Nach dem Aus für den Buss-Kinder-Verein beschränkten sie im Verein Joma-Projekt ihr Angebot weitgehend auf die Seminare. Dabei fungieren Sozialpädagogin Getz und Kinderpflegerin Stoppel-Schulze, die derzeit soziale Arbeit studiert, erneut als Referentinnen. Tobias Getz, hauptberuflicher Produktmanager, hilft als Vereinsvorsitzender zum einen bei der Organisation der Seminare. Ferner ist er als betroffener Vater während der meist ein Wochenende dauernden Zusammenkünfte für die männlichen Teilnehmer ein beliebter Ansprechpartner. "Es ist oft so, dass die Väter das Gespräch suchen", sagt Tobias Getz. Im Vorstand des Joma-Projekts sind ferner ein Psychotherapeut, eine Kinder- und Jugendärztin, eine in Intensivmedizin erfahrene Krankenschwester und Erzieherin, eine Fachärztin für Kinder- und Jugendmedizin sowie ein Kinder- und Jugendcoach. "Wir sind alles Fachkräfte", betont Marion Getz. "Ehrenamtliche Arbeit ist super. Aber eigentlich würden wir mit unserer Arbeit gern unseren Lebensunterhalt verdienen können."

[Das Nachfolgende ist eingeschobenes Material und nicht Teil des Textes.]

Lemma from_epoch_ok s n k : date_ok (from_epoch s n k).
Proof.
  split; cbn; [apply wrap_in_i64|]. apply Z.mod_pos_bound. lia.
Qed.

(** Well-formed values that fit in the room. *)
Definition fitting (room : nat) (t : value) : Prop := value_ok t /\ (nesting t < room)%nat.

Lemma Forall_fitting room l :
  Forall (fitting room) l -> Forall value_ok l /\ Forall (fun n => n < room)%nat (map nesting l).
Proof. intros H. split; [|apply Forall_fmap]; (eapply Forall_impl; [exact H|]); by intros t []. Qed.

Lemma struct_fitting room m : entries_good (fitting room) m -> fitting (S room) (VStruct m).
Proof.
  intros [Hm Hd]. split.
  - constructor; [|done]. eapply Forall_impl; [exact Hm|]. intros e [? [? _]]. done.
  - cbn [nesting]. apply level_lt, Forall_fmap. eapply Forall_impl; [exact Hm|]. by intros e [_ [_ ?]].
Qed.

Lemma query_fitting room cols data :
  Forall (fun c => valid_str c = true) cols -> data_good (fitting room) cols data ->
  fitting (S room) (VQuery cols data).
Proof.
  intros Hc (Hl & Hd & n & Hn). split.
  - apply (ok_query _ _ n); [done..|]. eapply Forall_impl; [exact Hd|]. intros col Hcol.
    by apply Forall_fitting in Hcol as [? _].
  - cbn [nesting]. apply level_lt. apply Forall_concat, Forall_fmap. eapply Forall_impl; [exact Hd|].
    intros col Hcol. by apply Forall_fitting in Hcol as [_ ?].
Qed.

Lemma good_value room : good (read_value room) (fitting room).
Proof.
  induction room as [|room IH]; cbn [read_value]; [apply good_err|].
  assert (Hleaf : forall t, value_ok t -> nesting t = O -> good (st_ret t) (fitting (S room))).
  { intros t Ht Hn. apply good_ret. split; [done|]. rewrite Hn. lia. }
  assert (Hnull : fitting (S room) VNull) by (split; [constructor|cbn; lia]).
  eapply good_bind; [apply good_byte|]. intros t _.
  repeat case_match; try (apply Hleaf; [constructor|done]); try apply good_err.
  - eapply good_bind; [apply good_fixed|]. intros bs _. apply Hleaf; [|done]. constructor. apply wrap_in_i64.
  - eapply good_bind; [apply good_fixed|]. intros bs _. apply Hleaf; [|done]. constructor. apply f64_of_bits_ok.
  - eapply good_bind; [apply good_fixed|]. intros bs _. apply Hleaf; [|done]. constructor. apply f64_of_bits_ok.
  - eapply good_bind; [apply good_text|]. intros s Hs. apply Hleaf; [by constructor|done].
  - eapply good_bind; [apply good_len|]. intros n _. eapply good_bind; [apply good_take|].
    intros bs _. apply Hleaf; [constructor|done].
  - eapply good_bind; [apply good_len|]. intros n _. eapply good_bind; [apply good_n, IH|].
    intros l [Hl Hn]%Forall_fitting. apply good_ret. split; [by constructor|]. cbn [nesting]. by apply level_lt.
  - eapply good_bind; [apply good_len|]. intros n _.
    eapply good_bind; [apply good_entries; [exact IH|by split; constructor]|].
    intros m Hm. apply good_ret. by apply struct_fitting.
  - eapply good_bind; [apply good_len|]. intros ncols _. eapply good_bind; [apply good_n, good_text|].
    intros cols Hcols. eapply good_bind; [apply good_len|]. intros nrows _.
    eapply good_bind.
    { apply good_n, (good_row _ (fitting room) cols cols []); [exact IH|done|done|by split; constructor|auto|].
      by intros k Hk%not_elem_of_nil. }
    intros rows Hrows. destruct (from_rows_good (fitting room) cols rows Hrows) as (data & -> & Hd).
    apply good_ret. by apply query_fitting.
  - eapply good_bind; [apply good_fixed|]. intros s _. eapply good_bind; [apply good_fixed|]. intros n _.
    eapply good_bind; [apply good_byte|]. intros k _. apply Hleaf; [|done]. constructor. apply from_epoch_ok.
Qed.

(** C28. The decoder is safe on any bytes.  It returns a value or an error and
    never panics; a value it returns is well formed (texts of scalar values,
    numbers and dates in range, structs with different keys, queries with
    columns of one length) and nests at most [MAX_DEPTH] levels; and no proper
    prefix and no proper extension of bytes it accepts is accepted. *)
Theorem decode_safe bytes :
  match decode bytes with
  | Ok t => value_ok t /\ (nesting t <= MAX_DEPTH)%nat
            /\ (forall b ext, exists e, decode (bytes ++ b :: ext) = Err e)
            /\ (forall p b ext, bytes = p ++ b :: ext -> exists e, decode p = Err e)
  | Err _ => True
  | Panic => False
  end.
Proof.
  assert (Hne : forall p t b ext, decode p = Ok t -> exists e, decode (p ++ b :: ext) = Err e).
  { intros p t b ext. unfold decode. destruct (read_value _ p) as [rest [v|e|]] eqn:E; try done.
    rewrite (good_local _ _ (good_value _) _ _ _ (b :: ext) E). case_decide; [|done]. subst rest.
    intros _. rewrite decide_False by done. by eexists. }
  assert (Hnp : forall p, decode p <> Panic).
  { intros p. unfold decode. pose proof (good_safe _ _ (good_value (S MAX_DEPTH)) p) as H.
    destruct (read_value _ p) as [rest [v|e|]]; try done. by case_decide. }
  destruct (decode bytes) as [t|e|] eqn:E; [|done|by destruct (Hnp bytes)].
  assert (Hok : fitting (S MAX_DEPTH) t).
  { unfold decode in E. pose proof (good_safe _ _ (good_value (S MAX_DEPTH)) bytes) as H.
    destruct (read_value _ bytes) as [rest [v|?|]]; try done. case_decide; by simplify_eq. }
  destruct Hok as [Hok Hn]. split_and!; [done|lia|by intros; eapply Hne|].
  intros p b ext ->. destruct (decode p) as [t'|e|] eqn:E'; [|by eexists|by destruct (Hnp p)].
  destruct (Hne p t' b ext E') as [e He]. by rewrite He in E.
Qed.

(** A date whose nanoseconds carry beyond the last second of an [i64] wraps to
    the distant past. *)
Lemma date_overflow :
  decode (T_DATETIME :: to_le 8 (i64_word i64_max) ++ to_le 4 1000000000 ++ [0])
  = Ok (VDateTime (mk_date i64_min 0 KDateTime)).
Proof. by vm_compute. Qed.

(** A NULL cell of a query comes back as the empty string. *)
Lemma null_cell_lost :
  let h : store := {[ 1 := CQuery [lit "a"] [[JNull]] ]} in
  exists bs, encode h (JQuery 1) = Ok bs /\ decode bs = Ok (VQuery [lit "a"] [[VString []]]).
Proof. cbv zeta. eexists. split; [vm_compute; reflexivity|]. by vm_compute. Qed.
Lemma cells_complete R eq x0 c c' s :
  (forall x y s, R x y -> (eq x y s).2 <> Ok false) -> cells_alike R x0 c c' ->
  (cells_equal eq x0 c c' s).2 <> Ok false.
Proof.
  intros Heq. destruct c as [[l|m|cs data| |]|]; try done; destruct c' as [[l'|n|cs' data'| |]|]; try done;
    cbn [cells_equal cells_alike].
  - intros Hf. unfold array_equal. rewrite (Forall2_length _ _ _ Hf), Nat.eqb_refl.
    apply st_all_not_false. intros [x y] t Hxy. apply Heq.
    apply list_elem_of_lookup_1 in Hxy as [i Hi].
    apply lookup_zip_with_Some in Hi as (x' & y' & [= -> ->] & Hx & Hy).
    by eapply Forall2_lookup_lr.
  - intros [Hl Hm]. unfold struct_equal. rewrite Hl, Nat.eqb_refl. apply st_all_not_false.
    intros e t He. destruct (Hm e He) as (w & -> & Hw). by apply Heq.
  - intros (Hc & Hr & Hcell). unfold query_equal.
    rewrite (Forall2_length _ _ _ Hc), Nat.eqb_refl, Hr, Nat.eqb_refl, (forallb_columns _ _ Hc). cbn.
    apply st_all_not_false. intros [ci ri] t [Hci Hri]%elem_of_cell_indices. cbn in Hci, Hri.
    destruct (Hcell ci ri) as (x & y & Hx & Hy & Hxy); [by rewrite (Forall2_length _ _ _ Hc)|by rewrite Hr|].
    unfold st_bind, st_lift. rewrite !query_cell_at. cbn [fst snd]. rewrite Hx, Hy. by apply Heq.
Qed.
Lemma rep_entries s A :
  represents s A -> map_to_list s ≡ₚ (fun e => (flat_key e.1, e.2)) <$> map_to_list A.
Proof.
  intros HR. apply NoDup_Permutation; [apply NoDup_map_to_list| |].
  - apply NoDup_fmap_2_strong; [|apply NoDup_map_to_list].
    intros [ai x] [ai' x'] H H' [= E ->]. apply elem_of_map_to_list in H, H'.
    apply flat_key_inj in E as <-; [done|by eapply rep_to|by eapply rep_to].
  - intros [k d]. rewrite elem_of_map_to_list, list_elem_of_fmap. split.
    + intros H. destruct (rep_from _ _ HR _ _ H) as (ai & -> & HA). exists (ai, d). split; [done|].
      by apply elem_of_map_to_list.
    + intros ([ai x] & [= -> ->] & H). apply elem_of_map_to_list in H. by eapply rep_to.
Qed.

(** *** The abstract operations *)

Section Refinement.
Context {U : Unicode}.

Definition session_of (app id : str) : str * str := (to_lowercase app, id).

Definition book_get (now p : N) (k : str * str) (A : book) (h : store) : option session_data * (book * store) :=
  match A !! k with
  | Some s => if expired now s then (None, (delete k A, h))
              else let '(s, h) := promote p s h in (Some s, (<[k := s]> A, h))
  | None => (None, (A, h))
  end.

Definition book_rotate (k k' : str * str) (A : book) : book :=
  match A !! k with Some d => <[k' := d]> (delete k A) | None => A end.

Definition live_at (now : N) (e : (str * str) * session_data) : Prop := expired now e.2 = false.

Definition expiry (s : session_data) : N := saturating_add_u64 (sd_last_accessed s) (sd_timeout s).

Lemma get_book now p app id m A :
  represents (mem_sessions m) A -> plain_id id ->
  exists r m' A' h', store_get now p app id m = (r, m') /\ book_get now p (session_of app id) A (mem_heap m) = (r, (A', h'))
    /\ represents (mem_sessions m') A' /\ mem_heap m' = h'.
Proof.
  intros HR Hi. unfold store_get, book_get. change (composite_key app id) with (flat_key (session_of app id)).
  rewrite (rep_lookup _ _ _ HR) by done. destruct (A !! session_of app id) as [s|]; [|by do 4 eexists].
  destruct (expired now s); [do 4 eexists; split_and!; try done; by apply rep_delete|].
  destruct (promote p s (mem_heap m)) as [s' h']. do 4 eexists; split_and!; try done. by apply rep_insert.
Qed.
Lemma step_isolated ops x y : session_step ops x y -> isolated x -> isolated y.
Proof.
  destruct 1 as [v ts w Hv Ha|ts1 app v ts2 w now uuid op|ts1 app R c k ts2 w now r w' Hc|ts1 app v ts2 w|ts1 t ts2 w
    |ts w cfg now m q Hr]; intros (o & Hw & Hts); cbn in *.
  - exists o. split; [done|]. constructor; [|done]. split; [done|]. cbn. split; [done|]. by rewrite Hv.
  - exists o. split; [done|]. apply Forall_app in Hts as [H1 [[Hp Ht] H2]%Forall_cons].
    apply Forall_app_2; [done|]. constructor; [|done]. split; [done|]. apply op_confined; [|exact Ht].
    intros o' v' Hv'. by apply hook_confined.
  - apply Forall_app in Hts as [H1 [[Hp [Hc1 Hk]] H2]%Forall_cons].
    destruct (perform_owned o now app c w r w' Hw Hp Hc1 Hc) as (o' & Ho & Hw' & Hr). exists o'. split; [done|].
    apply Forall_app_2; [by eapply own_threads_mono|]. constructor; [|by eapply own_threads_mono].
    split; [done|]. by apply Hk.
  - exists o. split; [done|]. apply Forall_app in Hts as [H1 [[Hp Ht] H2]%Forall_cons].
    apply Forall_app_2; [done|]. constructor; [done|]. constructor; [|done]. split; [done|]. exact Ht.
  - exists o. split; [done|]. apply Forall_app in Hts as [H1 [_ H2]%Forall_cons]. by apply Forall_app_2.
  - exists o. split; [|done]. eapply owned_fewer; [exact Hw|exact (reap_fewer _ _ _ _ _ Hr)|done].
Qed.

Lemma reachable_isolated ops x : rtc (session_step ops) ([], no_sessions) x -> isolated x.
Proof.
  intros H. apply (rtc_preserves _ isolated _ _ (step_isolated ops) H). exists ∅. split; [|constructor].
  split; intros *; by rewrite lookup_empty.
Qed.

Lemma uses_owned o t p : own_thread o t -> uses t p -> o !! p = Some (to_lowercase t.1).
Proof.
  intros [_ Ht]. unfold uses. destruct (t.2) as [v|R c k]; cbn in Ht.
  - intros Hp. by apply Ht.
  - destruct Ht as [Hc _]. destruct c; cbn in *; try done; first [by intros <-|by intros Hp; apply Hc].
Qed.

(** ** Requests of one session *)

Section Shared.
Variables (key : str) (l t0 span : N).

(** The session is live at [l] and does not expire in the [span] after [t0]. *)
Definition live_record (s : session_data) : Prop :=
  sd_live s = Some l /\ t0 <= sd_last_accessed s /\ span <= sd_timeout s.
Definition shared_session (w : world) : Prop := exists s, recs w !! key = Some s /\ live_record s.

(** A request that comes with the session's cookie, and one that holds its struct. *)
Definition of_session (v : vm) : Prop := key_of v = key /\ has_key_of v.
Definition waiting (v : vm) : Prop := of_session v /\ vm_scope v = None.
Definition in_scope (v : vm) : Prop := of_session v /\ vm_scope v = Some l /\ vm_lazy_pending v = false.

Definition in_span (now : N) : Prop := t0 <= now <= t0 + span.

(** A request: its calls to come, whether it has started, and the writes its
    page has made so far. *)
Record client := Client { cl_prog : prog vm; cl_started : bool; cl_writes : vars }.

Definition arriving (c : client) : Prop := exists v, c = Client (Done v) false [] /\ waiting v.

(** What a page does between the start and the end of its request, the end
    included, and what it writes by it. *)
Definition page_op (op : session_op) : bool :=
  match op with OpEnd _ | OpRead | OpWrite _ _ | OpLogin _ _ | OpLogout => true | _ => false end.
Definition written (op : session_op) : vars := match op with OpWrite k x => [(k, x)] | _ => [] end.

(** Requests of the session start, go through their pages and end, one call of
    one request at a time. *)
Inductive shared_step (hook : vm -> prog vm) : list client * world -> list client * world -> Prop :=
  | shared_start i v ws cs w now uuid app timeout :
      cs !! i = Some (Client (Done v) false ws) -> in_span now -> span <= timeout ->
      shared_step hook (cs, w) (<[i := Client (start_calls hook now uuid app timeout v) true ws]> cs, w)
  | shared_page i v ws cs w now uuid op :
      cs !! i = Some (Client (Done v) true ws) -> in_span now -> page_op op = true ->
      shared_step hook (cs, w) (<[i := Client (op_calls hook now uuid op v) true (ws ++ written op)]> cs, w)
  | shared_call i R (c : call R) k b ws cs w now r w' :
      cs !! i = Some (Client (Call c k) b ws) -> in_span now -> perform now c w = (r, w') ->
      shared_step hook (cs, w) (<[i := Client (k r) b ws]> cs, w').

Abbreviation put_all m ws := (foldl (fun m' e => ci_insert e.1 e.2 m') m ws).

(** The program makes its calls for the session, keeps the record live at [l],
    and has [owed] left to write into its struct. *)
Fixpoint joins {A : Type} (post : option (str * gvalue) -> A -> Prop) (owed : option (str * gvalue)) (p : prog A) : Prop :=
  match p with
  | Done x => post owed x
  | Call c k =>
      match c in call R return (option (str * gvalue) -> R -> Prop) -> Prop with
      | CGet app id => fun J => composite_key app id = key /\ forall s, live_record s -> J owed (Some s)
      | CSet app id s => fun J => composite_key app id = key /\ live_record s /\ J owed tt
      | CDrain _ => fun J => forall r, J owed r
      | CSnapshot _ => fun J => forall r, J owed r
      | CInsert p k x => fun J => p = l /\ (is_builtin_key k = true /\ J owed tt \/ owed = Some (k, x) /\ J None tt)
      | _ => fun _ => False
      end (fun owed r => joins post owed (k r))
  end.

Lemma joins_bind {A B} (post : option (str * gvalue) -> A -> Prop) (post' : option (str * gvalue) -> B -> Prop) owed p f :
  joins post owed p -> (forall owed x, post owed x -> joins post' owed (f x)) -> joins post' owed (bind p f).
Proof.
  intros Hp Hf. revert owed Hp. induction p as [x|R c k IH]; intros owed; cbn; [apply Hf|].
  destruct c; cbn; try done; try naive_solver.
Qed.

Lemma joins_impl {A} (post post' : option (str * gvalue) -> A -> Prop) owed p :
  joins post owed p -> (forall owed x, post owed x -> post' owed x) -> joins post' owed p.
Proof.
  intros Hp Hf. revert owed Hp. induction p as [x|R c k IH]; intros owed; cbn; [apply Hf|].
  destruct c; cbn; try done; try naive_solver.
Qed.

Lemma in_span_valid now s : in_span now -> live_record s -> expired now s = false.
Proof. unfold in_span, live_record, expired. intros ? (_ & ? & ?). apply N.ltb_ge. lia. Qed.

Etwa 60 Familien aus ganz Süddeutschland sind laut Getz und Stoppel-Schulze derzeit über das Joma-Projekt in Verbindung. Insgesamt habe man im Lauf der Zeit etwa 80 bis 100 Familien geholfen, überschlägt Stoppel-Schulze. "Die Begleitung ist meistens sehr langfristig", schließlich ende sie ja nicht mit dem Tod des Kindes, erläutert der Vorsitzende. Ganz im Gegenteil: "Es geht darum, während der Phase, in der die Kinder noch leben, ein Netz aufzubauen, das die Familien auch nach dem Tod der Kinder trägt."